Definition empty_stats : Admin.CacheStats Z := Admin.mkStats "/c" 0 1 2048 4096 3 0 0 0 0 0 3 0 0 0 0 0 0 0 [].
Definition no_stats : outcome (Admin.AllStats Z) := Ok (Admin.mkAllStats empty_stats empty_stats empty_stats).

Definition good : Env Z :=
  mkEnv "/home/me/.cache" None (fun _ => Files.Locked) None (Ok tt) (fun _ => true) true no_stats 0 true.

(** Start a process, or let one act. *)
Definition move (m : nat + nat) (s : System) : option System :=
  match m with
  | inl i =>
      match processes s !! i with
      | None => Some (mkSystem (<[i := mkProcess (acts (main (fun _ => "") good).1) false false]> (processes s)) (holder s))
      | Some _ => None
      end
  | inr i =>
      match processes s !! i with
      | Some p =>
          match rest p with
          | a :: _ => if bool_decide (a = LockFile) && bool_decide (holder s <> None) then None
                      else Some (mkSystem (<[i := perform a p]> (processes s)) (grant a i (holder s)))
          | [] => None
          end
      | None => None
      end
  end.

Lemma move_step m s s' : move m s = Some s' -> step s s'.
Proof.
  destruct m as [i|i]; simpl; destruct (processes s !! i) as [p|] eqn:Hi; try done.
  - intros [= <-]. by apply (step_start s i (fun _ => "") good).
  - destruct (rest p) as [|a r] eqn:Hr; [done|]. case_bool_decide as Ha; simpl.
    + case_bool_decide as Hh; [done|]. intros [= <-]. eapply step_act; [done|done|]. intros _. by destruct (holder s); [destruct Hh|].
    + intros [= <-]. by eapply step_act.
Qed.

************

Exercise brief — Search the entries for the word "None" and show every line that has it.

Completed exercise —
  mkEnv "/home/me/.cache" None (fun _ => Files.Locked) None (Ok tt) (fun _ => true) true no_stats 0 true.
      | None => Some (mkSystem (<[i := mkProcess (acts (main (fun _ => "") good).1) false false]> (processes s)) (holder s))
      | Some _ => None
          | a :: _ => if bool_decide (a = LockFile) && bool_decide (holder s <> None) then None
          | [] => None
      | None => None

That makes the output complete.